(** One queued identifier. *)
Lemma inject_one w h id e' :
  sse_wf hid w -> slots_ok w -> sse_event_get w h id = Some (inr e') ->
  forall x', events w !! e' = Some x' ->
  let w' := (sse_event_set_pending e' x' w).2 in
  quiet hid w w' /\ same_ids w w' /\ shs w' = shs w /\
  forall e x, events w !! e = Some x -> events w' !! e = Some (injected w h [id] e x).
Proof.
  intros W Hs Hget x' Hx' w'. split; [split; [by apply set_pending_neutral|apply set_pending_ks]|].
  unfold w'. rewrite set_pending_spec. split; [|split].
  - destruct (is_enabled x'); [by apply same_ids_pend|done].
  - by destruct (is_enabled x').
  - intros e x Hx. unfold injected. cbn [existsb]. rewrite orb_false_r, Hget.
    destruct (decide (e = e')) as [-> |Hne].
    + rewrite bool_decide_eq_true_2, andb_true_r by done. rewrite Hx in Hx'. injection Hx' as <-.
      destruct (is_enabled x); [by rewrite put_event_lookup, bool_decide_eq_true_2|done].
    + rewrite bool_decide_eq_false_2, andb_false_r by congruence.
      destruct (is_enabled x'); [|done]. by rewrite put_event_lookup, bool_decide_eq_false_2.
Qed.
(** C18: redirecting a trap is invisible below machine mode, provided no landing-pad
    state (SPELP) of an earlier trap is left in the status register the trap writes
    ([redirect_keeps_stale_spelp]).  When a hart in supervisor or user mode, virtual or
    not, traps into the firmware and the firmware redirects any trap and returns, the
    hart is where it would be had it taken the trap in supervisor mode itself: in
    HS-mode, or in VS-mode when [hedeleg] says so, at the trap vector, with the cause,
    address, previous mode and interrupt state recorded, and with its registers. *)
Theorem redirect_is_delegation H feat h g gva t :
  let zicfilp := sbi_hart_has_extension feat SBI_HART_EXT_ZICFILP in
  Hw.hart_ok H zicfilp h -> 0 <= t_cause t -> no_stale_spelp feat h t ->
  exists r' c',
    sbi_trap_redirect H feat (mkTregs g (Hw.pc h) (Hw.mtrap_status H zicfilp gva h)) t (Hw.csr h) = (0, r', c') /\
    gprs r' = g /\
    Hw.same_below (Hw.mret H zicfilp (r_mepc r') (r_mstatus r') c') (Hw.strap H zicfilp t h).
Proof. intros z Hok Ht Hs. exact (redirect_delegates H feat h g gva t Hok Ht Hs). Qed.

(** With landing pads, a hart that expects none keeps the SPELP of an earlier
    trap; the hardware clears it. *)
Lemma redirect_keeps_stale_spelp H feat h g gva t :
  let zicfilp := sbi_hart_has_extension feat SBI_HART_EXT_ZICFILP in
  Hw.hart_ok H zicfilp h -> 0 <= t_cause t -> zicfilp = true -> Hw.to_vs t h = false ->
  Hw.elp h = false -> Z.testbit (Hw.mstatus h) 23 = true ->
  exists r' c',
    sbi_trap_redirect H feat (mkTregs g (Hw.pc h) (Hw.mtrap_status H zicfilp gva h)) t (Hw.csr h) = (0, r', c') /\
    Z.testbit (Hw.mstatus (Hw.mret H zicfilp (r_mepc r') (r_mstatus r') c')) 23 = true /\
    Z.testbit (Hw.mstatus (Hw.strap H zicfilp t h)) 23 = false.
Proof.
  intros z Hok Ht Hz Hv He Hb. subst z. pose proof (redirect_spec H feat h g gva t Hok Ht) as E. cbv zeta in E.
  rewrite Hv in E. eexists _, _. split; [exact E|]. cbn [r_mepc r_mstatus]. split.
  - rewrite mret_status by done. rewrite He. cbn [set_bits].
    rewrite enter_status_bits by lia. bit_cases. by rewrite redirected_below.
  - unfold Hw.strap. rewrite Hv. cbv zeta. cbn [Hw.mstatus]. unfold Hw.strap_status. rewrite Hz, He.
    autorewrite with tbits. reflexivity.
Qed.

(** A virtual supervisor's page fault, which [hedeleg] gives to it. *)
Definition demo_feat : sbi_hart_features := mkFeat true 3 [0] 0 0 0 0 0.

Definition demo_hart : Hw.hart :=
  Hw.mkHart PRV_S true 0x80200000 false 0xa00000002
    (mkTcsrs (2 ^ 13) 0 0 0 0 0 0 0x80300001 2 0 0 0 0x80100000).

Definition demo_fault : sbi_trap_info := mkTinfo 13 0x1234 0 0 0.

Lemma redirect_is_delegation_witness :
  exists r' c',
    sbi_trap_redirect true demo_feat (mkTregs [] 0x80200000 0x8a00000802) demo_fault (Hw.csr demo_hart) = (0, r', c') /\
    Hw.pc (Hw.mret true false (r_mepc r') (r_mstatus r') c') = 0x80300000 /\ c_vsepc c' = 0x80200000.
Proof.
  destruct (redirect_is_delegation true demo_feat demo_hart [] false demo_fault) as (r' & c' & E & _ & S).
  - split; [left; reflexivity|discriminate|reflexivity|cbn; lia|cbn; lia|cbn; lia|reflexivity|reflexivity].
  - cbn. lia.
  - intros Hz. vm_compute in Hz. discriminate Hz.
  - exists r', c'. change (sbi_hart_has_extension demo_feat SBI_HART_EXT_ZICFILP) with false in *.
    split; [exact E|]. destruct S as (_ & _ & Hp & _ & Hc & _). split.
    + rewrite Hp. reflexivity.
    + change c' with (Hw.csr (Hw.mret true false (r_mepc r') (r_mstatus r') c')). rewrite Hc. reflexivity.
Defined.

········

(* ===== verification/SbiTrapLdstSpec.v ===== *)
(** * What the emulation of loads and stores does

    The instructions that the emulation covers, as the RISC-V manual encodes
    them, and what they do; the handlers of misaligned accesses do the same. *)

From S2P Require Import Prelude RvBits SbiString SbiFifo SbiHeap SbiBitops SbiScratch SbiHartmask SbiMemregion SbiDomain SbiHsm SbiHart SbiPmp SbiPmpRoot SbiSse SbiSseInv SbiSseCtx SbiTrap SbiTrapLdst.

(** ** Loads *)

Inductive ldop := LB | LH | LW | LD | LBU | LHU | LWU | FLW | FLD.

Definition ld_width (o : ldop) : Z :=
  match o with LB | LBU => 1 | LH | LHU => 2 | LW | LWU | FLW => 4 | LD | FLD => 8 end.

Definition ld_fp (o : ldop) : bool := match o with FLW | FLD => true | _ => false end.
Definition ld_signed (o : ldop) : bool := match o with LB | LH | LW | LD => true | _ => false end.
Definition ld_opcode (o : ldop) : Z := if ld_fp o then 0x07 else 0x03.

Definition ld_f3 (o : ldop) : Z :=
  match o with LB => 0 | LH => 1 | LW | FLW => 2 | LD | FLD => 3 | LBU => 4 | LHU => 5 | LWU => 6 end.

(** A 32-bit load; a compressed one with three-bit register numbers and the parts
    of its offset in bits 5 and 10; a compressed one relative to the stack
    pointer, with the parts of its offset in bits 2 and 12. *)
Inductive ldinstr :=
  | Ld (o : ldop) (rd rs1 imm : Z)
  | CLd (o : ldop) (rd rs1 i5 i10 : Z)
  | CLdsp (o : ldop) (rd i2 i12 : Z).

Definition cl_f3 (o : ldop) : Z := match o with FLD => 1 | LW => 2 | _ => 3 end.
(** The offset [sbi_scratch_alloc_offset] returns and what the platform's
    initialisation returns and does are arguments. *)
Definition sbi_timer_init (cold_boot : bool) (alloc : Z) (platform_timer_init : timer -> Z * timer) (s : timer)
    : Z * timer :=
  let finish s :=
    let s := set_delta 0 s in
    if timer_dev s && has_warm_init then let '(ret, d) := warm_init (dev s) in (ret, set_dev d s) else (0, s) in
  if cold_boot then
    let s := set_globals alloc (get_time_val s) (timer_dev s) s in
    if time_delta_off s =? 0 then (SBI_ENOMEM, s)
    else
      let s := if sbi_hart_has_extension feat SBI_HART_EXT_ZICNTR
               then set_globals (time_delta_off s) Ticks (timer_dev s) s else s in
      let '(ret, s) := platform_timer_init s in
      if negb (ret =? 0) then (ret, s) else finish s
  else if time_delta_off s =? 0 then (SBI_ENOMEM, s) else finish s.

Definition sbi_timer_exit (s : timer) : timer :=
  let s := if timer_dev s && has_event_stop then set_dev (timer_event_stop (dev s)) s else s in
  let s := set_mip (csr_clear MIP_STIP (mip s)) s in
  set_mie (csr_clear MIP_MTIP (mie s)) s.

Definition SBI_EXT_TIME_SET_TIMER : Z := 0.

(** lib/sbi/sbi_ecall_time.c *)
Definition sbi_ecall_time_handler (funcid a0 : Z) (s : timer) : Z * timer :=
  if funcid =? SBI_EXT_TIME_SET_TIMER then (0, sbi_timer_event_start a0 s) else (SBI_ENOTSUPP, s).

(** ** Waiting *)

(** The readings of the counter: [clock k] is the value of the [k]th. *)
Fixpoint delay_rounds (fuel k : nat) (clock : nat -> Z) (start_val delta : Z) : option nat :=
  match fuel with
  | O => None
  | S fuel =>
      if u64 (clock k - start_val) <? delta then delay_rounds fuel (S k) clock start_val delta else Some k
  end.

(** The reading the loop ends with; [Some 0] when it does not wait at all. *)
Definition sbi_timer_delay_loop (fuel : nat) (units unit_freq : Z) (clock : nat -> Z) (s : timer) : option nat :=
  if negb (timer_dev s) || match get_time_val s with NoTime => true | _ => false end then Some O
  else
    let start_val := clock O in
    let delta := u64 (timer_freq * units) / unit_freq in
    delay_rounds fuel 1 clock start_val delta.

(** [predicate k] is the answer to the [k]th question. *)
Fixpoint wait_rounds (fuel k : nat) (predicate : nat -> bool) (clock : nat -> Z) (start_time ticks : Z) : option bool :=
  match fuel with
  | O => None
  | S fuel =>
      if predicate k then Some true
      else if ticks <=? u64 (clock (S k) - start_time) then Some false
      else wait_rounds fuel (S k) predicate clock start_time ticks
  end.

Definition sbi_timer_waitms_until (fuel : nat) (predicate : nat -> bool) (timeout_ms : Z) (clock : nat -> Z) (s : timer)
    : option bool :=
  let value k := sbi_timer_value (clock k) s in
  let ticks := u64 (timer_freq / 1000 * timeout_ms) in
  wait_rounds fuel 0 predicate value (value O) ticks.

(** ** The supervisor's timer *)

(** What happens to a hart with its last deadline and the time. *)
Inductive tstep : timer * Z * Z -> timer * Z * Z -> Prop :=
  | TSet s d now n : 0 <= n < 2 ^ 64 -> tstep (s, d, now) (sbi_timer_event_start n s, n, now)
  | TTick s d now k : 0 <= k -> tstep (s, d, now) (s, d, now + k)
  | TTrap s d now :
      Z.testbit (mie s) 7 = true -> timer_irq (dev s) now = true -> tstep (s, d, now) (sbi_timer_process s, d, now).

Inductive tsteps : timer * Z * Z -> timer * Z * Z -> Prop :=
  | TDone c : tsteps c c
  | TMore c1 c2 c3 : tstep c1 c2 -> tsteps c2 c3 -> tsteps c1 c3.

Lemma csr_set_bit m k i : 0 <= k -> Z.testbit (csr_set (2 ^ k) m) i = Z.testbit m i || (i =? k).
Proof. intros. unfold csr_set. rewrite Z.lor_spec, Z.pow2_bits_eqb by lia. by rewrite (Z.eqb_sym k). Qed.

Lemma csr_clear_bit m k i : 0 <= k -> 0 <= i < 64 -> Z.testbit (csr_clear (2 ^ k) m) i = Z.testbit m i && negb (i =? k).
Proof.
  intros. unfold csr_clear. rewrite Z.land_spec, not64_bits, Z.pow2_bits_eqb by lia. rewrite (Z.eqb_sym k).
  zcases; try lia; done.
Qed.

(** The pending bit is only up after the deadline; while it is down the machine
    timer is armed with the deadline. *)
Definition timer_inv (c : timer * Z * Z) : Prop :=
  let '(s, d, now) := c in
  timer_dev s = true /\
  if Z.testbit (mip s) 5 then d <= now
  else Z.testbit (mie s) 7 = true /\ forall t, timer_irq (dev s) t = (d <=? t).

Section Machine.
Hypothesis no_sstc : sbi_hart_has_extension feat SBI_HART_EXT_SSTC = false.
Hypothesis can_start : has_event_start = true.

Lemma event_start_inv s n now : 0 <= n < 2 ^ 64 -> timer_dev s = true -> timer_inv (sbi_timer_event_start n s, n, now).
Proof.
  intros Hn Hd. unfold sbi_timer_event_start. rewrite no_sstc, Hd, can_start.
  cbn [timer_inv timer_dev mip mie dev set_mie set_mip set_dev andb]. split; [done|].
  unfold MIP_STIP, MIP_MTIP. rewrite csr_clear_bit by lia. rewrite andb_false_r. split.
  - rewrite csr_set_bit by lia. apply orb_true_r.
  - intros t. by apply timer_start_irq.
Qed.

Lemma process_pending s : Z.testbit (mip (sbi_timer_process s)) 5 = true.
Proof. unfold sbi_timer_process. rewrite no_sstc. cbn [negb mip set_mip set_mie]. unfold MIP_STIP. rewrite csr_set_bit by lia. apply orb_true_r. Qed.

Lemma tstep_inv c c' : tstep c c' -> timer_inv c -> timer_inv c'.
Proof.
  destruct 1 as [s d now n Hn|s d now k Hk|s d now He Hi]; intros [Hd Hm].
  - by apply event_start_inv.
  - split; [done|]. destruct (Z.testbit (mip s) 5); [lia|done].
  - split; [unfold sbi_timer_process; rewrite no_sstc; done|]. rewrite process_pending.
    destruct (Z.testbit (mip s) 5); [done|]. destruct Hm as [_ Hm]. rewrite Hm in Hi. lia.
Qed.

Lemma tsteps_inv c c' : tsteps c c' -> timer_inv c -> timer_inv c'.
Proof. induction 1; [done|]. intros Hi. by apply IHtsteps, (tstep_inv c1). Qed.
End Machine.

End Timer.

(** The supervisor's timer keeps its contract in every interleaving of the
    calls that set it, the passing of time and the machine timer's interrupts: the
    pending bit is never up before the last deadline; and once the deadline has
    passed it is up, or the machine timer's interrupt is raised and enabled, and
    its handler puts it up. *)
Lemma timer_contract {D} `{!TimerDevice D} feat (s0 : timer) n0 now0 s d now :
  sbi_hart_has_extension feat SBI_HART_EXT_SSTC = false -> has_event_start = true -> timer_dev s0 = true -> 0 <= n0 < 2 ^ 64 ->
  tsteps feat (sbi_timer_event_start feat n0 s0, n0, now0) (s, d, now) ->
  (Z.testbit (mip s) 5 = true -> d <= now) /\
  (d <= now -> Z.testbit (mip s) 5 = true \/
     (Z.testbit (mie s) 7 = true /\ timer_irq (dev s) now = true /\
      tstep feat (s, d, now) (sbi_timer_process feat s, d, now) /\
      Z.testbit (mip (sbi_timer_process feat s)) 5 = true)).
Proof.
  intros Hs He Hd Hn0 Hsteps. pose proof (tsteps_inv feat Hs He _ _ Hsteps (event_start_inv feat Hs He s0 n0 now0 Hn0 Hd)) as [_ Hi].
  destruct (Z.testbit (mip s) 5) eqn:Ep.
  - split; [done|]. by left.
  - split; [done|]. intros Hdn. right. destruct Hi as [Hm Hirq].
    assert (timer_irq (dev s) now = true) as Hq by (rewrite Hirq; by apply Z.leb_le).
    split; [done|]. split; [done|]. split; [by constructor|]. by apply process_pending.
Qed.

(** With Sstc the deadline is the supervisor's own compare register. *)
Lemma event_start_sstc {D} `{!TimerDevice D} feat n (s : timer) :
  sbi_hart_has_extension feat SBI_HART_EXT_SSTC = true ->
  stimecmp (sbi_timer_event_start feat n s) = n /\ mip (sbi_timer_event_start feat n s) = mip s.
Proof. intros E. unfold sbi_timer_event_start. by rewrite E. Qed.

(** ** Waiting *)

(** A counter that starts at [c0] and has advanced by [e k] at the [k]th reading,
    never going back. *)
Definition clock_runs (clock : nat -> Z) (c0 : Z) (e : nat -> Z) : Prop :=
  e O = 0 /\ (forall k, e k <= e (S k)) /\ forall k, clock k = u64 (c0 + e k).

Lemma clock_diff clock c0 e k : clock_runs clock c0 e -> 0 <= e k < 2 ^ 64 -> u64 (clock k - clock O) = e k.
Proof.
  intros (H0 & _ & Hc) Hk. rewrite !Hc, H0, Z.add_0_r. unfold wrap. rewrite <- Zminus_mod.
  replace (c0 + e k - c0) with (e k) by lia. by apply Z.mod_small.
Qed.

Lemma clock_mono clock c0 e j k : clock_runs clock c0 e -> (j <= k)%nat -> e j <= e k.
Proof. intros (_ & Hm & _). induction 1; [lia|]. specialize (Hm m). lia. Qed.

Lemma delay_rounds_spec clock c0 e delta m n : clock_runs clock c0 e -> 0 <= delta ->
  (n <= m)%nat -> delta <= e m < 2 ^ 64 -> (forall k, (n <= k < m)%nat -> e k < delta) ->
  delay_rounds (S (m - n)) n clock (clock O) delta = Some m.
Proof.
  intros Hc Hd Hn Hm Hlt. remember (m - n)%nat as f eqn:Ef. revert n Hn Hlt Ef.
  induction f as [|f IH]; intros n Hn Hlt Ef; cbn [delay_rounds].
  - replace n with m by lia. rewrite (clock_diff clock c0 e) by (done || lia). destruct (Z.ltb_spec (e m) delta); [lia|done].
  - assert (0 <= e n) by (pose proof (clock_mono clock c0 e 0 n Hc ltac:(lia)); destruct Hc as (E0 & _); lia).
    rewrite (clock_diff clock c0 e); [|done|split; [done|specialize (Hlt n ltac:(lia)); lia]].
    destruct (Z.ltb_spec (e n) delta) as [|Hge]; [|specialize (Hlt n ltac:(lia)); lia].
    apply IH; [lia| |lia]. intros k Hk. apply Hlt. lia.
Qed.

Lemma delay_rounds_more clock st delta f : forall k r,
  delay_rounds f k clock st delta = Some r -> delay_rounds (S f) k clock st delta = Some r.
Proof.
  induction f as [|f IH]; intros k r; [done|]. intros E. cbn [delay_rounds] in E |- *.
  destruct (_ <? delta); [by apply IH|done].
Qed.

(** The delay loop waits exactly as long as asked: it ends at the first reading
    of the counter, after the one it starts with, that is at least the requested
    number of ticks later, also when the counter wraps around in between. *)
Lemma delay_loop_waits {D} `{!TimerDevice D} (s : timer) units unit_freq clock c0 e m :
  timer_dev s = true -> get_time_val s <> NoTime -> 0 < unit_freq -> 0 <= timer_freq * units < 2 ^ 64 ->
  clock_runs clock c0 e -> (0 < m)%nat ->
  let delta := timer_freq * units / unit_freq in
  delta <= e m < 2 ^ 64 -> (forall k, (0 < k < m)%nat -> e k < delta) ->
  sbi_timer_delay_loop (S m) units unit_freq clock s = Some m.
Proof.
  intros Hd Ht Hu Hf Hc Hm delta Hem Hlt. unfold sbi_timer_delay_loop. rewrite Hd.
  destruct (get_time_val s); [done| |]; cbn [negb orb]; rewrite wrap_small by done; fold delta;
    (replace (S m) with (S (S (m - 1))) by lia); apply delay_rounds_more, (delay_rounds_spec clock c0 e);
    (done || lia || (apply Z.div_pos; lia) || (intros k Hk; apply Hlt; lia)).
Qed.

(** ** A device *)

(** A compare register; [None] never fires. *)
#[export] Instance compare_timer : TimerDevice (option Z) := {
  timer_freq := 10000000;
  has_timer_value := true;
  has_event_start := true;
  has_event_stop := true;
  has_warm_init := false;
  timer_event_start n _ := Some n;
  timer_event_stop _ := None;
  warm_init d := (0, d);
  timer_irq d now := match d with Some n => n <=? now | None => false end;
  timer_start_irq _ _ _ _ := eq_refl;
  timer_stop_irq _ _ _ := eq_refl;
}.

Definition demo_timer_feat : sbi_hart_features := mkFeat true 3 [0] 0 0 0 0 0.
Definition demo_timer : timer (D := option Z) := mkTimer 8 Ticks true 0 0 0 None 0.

········

Description of the task: If a line in the records contains "units", report it.

Exercise answer:
Definition sbi_timer_delay_loop (fuel : nat) (units unit_freq : Z) (clock : nat -> Z) (s : timer) : option nat :=
    let delta := u64 (timer_freq * units) / unit_freq in
Lemma delay_loop_waits {D} `{!TimerDevice D} (s : timer) units unit_freq clock c0 e m :
  timer_dev s = true -> get_time_val s <> NoTime -> 0 < unit_freq -> 0 <= timer_freq * units < 2 ^ 64 ->
  let delta := timer_freq * units / unit_freq in
  sbi_timer_delay_loop (S m) units unit_freq clock s = Some m.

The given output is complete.